Midway through the film, Ava, Eve’s little sister blows in from Los Angeles. Eva, a sociopathic little imp played by Mia Wasikowska as a sort of Buffy the Vampire, vampire, not vampire slayer, is centuries old, but she looks, and acts, more like 19 or 20. Unlike Adam, who looks to be about 35, and Eve, who’s about 50, Ava doesn’t carry herself with a heavy, brooding aura that come from contemplating the wisdom of the ages. She wants to taste her sister’s supply of high-quality blood, not like an aesthete wants her fine wine, but like a heroin addict needs her fix. She’s not a beautiful angel fallen from the heavens like Adam and Eve but a real vampire with a lustful, obsessive desire that hides behind the persona of a flirtatious party girl. Poor Ian, Adam’s lackey, never sees it coming.
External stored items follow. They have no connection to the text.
(** * MCP Script Runner: executor, configuration manager and tool handlers

    A shallow embedding of [src/mcp_script_runner/config.py],
    [executor.py] and [server.py].  Python code that can raise lives in
    a state-and-exception monad over a [World] that holds the
    configuration manager, the file system facts the code consults, the
    behaviour of child processes and the trace of process-level
    actions. *)

From Stdlib Require Import ZArith NArith String Ascii DecimalString Floats.
From Stdlib.Strings Require Import Byte.
From stdpp Require Import gmap strings list.

Local Open Scope Z_scope.

(** ** Python values, exceptions and text *)

Module Py.

(** Python [str] values are kept as their UTF-8 bytes in a [string]. *)

(** The exceptions that reach the code under study.  All of them derive
    from [Exception].  [TimeoutError] is [asyncio.TimeoutError], which
    from Python 3.11 on is the builtin [TimeoutError]: the subclass of
    [OSError] that a system call failing with [ETIMEDOUT] raises. *)
Inductive exn : Type :=
| TimeoutError
| ValueError (msg : string)
| TypeError (msg : string)
| OSError (msg : string)
| UnicodeDecodeError (msg : string)
| ValidationError (model : string) (errors : list (string * string)).

(** [str(n)] for an [int]. *)
Definition str_int (z : Z) : string := NilZero.string_of_int (Z.to_int z).

(** [sep.join(xs)] *)
Fixpoint join (sep : string) (xs : list string) : string :=
  match xs with
  | [] => ""
  | [x] => x
  | x :: rest => x +:+ sep +:+ join sep rest
  end.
He has no idea his employer’s a vampire, or that the pretty young woman in the dark sunglasses, and the bright, floral dress is so dangerous.

After Ava murders Ian for his blood, Adam and Eve realize they have to leave Detroit, lest the cops start snooping around the old mansion. They dissolve Ian’s body in a vat of hydrochloric acid — a surprisingly powerful scene that makes us feel the impact of the poor young man’s death — and jump on a plane to go back to Tangiers. But things have changed. Christopher Marlowe is dying. Tangiers is just as beautiful, but Adam and Eve are no longer just cultivated visitors. Ava’s careless, cruel murder of Ian has brought out the vampire in them after all. Hiddleston and Swinton are now white, malevolent, Aryan invaders in a brown, Muslim city, a toxic presence who have sprung from the rotting corpse of the American empire, and are now ready to feast on an innocent people abroad. The final scene, where they come upon a beautiful young man and woman, a pair of tawny, dark eyed, Middle-Eastern lovers may not be quite as shocking as anything in a film like Interview With The Vampire, but it’s a promise of horrors to come.

Western civilization, having destroyed its own ecosystem, has become the flesh eating virus of Anglo-American imperialism.